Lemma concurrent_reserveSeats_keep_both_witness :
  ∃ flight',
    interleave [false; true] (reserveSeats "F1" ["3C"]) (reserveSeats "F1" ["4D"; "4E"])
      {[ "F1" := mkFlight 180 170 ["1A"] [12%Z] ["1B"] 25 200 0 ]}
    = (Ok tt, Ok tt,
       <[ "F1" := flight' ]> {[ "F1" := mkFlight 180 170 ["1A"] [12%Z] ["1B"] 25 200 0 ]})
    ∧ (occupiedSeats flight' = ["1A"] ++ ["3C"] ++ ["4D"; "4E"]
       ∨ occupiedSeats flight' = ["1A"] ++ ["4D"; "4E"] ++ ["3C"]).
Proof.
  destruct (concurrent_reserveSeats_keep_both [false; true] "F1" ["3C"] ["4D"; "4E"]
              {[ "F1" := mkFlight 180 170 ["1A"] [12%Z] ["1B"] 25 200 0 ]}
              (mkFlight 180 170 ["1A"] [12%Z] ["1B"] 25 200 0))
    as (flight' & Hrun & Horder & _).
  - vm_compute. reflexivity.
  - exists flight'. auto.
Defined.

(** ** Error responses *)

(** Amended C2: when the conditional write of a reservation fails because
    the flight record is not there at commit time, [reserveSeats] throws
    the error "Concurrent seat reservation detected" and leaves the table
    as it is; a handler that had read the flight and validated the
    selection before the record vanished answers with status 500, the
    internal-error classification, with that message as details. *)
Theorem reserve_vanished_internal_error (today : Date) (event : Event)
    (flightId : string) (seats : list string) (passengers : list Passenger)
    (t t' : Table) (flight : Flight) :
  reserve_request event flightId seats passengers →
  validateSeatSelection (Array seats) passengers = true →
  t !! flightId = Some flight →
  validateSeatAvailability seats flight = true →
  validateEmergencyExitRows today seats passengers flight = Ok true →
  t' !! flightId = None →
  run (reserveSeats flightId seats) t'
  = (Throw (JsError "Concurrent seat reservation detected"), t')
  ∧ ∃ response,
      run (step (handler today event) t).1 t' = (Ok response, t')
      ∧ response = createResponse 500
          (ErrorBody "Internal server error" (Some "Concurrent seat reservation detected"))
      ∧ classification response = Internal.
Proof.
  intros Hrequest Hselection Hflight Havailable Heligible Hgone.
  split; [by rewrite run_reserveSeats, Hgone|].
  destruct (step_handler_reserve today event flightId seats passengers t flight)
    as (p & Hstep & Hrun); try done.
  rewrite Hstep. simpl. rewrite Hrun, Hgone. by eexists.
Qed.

...

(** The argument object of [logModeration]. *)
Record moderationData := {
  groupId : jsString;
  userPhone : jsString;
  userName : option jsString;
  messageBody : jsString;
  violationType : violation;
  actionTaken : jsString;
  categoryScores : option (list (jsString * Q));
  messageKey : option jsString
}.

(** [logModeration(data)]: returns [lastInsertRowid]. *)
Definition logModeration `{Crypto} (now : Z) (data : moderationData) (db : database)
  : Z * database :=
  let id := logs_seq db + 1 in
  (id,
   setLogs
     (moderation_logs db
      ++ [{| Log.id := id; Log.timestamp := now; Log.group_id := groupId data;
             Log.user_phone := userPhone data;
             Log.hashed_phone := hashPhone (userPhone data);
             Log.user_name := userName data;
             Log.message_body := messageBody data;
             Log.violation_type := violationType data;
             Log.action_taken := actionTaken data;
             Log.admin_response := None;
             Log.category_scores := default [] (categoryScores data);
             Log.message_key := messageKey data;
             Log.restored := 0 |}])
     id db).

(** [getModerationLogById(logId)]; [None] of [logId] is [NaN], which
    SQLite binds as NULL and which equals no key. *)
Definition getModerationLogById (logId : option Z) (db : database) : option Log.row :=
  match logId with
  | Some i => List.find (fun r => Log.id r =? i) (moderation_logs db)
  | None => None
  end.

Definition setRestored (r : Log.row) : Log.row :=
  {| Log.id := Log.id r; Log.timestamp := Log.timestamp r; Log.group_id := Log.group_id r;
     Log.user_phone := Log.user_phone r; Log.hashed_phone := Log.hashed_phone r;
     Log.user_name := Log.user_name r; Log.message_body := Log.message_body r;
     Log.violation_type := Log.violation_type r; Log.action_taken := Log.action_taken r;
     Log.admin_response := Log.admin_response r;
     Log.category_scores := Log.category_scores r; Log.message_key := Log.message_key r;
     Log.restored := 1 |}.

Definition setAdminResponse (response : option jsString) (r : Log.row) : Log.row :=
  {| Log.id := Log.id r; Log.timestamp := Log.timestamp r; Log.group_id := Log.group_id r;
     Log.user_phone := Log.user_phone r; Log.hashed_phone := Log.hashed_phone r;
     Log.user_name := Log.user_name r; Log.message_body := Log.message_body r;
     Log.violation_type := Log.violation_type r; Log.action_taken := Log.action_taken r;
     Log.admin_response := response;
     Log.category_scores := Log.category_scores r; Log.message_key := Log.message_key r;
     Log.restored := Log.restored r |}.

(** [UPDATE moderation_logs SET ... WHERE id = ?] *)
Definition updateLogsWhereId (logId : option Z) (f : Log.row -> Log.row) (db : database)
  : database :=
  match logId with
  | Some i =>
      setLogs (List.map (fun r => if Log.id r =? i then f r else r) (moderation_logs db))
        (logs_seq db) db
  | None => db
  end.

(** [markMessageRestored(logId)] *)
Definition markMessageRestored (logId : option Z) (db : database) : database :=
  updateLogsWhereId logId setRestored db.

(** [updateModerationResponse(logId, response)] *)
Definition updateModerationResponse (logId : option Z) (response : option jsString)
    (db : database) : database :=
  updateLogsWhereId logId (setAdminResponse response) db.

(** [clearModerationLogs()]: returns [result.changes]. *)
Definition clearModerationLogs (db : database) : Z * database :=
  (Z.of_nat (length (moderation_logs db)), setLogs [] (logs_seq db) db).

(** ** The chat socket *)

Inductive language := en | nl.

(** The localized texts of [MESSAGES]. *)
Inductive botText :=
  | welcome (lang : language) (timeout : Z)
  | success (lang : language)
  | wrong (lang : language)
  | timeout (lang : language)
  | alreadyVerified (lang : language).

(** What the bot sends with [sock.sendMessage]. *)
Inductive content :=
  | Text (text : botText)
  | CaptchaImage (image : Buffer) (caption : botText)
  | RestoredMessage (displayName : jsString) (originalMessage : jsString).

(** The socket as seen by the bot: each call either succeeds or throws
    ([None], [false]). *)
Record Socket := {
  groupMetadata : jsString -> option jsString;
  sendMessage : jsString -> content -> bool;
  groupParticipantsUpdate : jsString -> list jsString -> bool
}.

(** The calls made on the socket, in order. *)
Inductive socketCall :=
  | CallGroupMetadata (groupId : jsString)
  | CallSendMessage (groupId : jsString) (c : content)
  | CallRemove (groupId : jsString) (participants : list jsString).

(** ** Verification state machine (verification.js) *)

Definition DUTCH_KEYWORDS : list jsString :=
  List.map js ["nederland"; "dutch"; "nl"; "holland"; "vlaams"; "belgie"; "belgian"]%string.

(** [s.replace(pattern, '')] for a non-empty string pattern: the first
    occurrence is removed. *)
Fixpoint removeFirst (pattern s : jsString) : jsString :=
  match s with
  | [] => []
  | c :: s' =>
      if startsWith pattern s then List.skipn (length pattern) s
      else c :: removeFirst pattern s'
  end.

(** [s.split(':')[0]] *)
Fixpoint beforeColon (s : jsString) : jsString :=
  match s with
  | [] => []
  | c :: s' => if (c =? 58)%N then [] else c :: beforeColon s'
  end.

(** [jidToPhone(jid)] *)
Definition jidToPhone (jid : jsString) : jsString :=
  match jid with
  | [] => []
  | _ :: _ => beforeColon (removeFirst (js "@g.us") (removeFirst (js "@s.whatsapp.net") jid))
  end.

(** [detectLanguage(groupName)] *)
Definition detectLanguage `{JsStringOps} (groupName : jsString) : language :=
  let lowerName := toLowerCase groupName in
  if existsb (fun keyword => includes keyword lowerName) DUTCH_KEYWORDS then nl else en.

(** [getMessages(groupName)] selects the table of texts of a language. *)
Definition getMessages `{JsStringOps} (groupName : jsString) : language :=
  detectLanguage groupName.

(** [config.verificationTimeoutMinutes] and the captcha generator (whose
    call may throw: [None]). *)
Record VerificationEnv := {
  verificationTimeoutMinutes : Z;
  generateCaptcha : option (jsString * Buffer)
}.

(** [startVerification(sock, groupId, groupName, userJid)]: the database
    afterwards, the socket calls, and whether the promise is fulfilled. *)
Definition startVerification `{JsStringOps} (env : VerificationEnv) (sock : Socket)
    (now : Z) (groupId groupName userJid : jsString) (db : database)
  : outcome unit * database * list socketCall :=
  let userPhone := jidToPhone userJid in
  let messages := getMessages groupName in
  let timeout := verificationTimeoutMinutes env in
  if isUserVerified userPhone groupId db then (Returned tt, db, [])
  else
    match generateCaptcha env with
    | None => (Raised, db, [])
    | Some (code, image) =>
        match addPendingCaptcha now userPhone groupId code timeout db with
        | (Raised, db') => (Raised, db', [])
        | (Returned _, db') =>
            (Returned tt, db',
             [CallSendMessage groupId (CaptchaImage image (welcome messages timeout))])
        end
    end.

...

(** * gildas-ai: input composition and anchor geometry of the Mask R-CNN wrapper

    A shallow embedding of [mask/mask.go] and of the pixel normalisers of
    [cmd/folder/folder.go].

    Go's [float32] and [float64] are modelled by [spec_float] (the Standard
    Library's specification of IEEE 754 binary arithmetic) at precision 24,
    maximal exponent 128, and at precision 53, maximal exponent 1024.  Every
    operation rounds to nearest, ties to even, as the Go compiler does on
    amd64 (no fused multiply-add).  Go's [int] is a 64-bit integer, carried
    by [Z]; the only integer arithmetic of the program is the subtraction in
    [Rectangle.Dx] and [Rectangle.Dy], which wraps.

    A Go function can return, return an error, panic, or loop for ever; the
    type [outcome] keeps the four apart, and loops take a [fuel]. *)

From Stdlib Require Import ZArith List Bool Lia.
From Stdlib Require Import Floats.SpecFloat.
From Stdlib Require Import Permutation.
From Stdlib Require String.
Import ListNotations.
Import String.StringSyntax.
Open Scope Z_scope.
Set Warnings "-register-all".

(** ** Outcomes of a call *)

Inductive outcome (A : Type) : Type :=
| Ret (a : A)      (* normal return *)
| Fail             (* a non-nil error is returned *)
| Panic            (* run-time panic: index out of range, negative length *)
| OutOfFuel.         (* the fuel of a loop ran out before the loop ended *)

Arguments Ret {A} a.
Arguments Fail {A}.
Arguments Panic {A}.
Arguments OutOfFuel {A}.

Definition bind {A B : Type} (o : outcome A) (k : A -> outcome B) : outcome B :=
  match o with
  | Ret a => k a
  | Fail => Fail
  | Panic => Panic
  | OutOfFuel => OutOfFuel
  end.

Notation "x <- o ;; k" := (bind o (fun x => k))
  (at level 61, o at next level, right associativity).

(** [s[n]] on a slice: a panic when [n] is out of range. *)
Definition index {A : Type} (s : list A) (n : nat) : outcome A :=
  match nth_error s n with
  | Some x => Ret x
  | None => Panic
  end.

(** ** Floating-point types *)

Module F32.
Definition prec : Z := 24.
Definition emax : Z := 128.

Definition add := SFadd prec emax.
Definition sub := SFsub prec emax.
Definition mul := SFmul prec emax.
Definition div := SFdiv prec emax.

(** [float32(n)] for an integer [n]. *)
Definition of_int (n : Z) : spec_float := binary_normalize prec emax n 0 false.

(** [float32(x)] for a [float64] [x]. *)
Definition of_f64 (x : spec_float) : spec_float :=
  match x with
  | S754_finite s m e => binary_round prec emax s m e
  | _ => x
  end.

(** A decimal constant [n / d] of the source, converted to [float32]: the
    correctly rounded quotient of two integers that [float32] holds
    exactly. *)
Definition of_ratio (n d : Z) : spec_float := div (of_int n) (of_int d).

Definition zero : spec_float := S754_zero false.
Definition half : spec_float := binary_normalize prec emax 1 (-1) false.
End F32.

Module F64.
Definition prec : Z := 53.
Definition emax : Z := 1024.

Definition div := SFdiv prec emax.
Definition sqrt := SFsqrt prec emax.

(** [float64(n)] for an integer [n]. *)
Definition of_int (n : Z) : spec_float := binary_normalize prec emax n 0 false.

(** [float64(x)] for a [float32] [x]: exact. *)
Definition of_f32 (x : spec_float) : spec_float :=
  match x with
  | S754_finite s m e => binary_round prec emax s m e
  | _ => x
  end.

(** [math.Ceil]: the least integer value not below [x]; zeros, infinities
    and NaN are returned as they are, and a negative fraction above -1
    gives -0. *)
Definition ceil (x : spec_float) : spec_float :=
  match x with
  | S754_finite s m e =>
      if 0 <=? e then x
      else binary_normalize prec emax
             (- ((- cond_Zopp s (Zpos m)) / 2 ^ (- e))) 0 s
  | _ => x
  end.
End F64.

#### TASK ITEM
The lines to copy are those in the listing that contain "Fixpoint".

#### YOUR SOLUTION
Fixpoint removeFirst (pattern s : jsString) : jsString :=
Fixpoint beforeColon (s : jsString) : jsString :=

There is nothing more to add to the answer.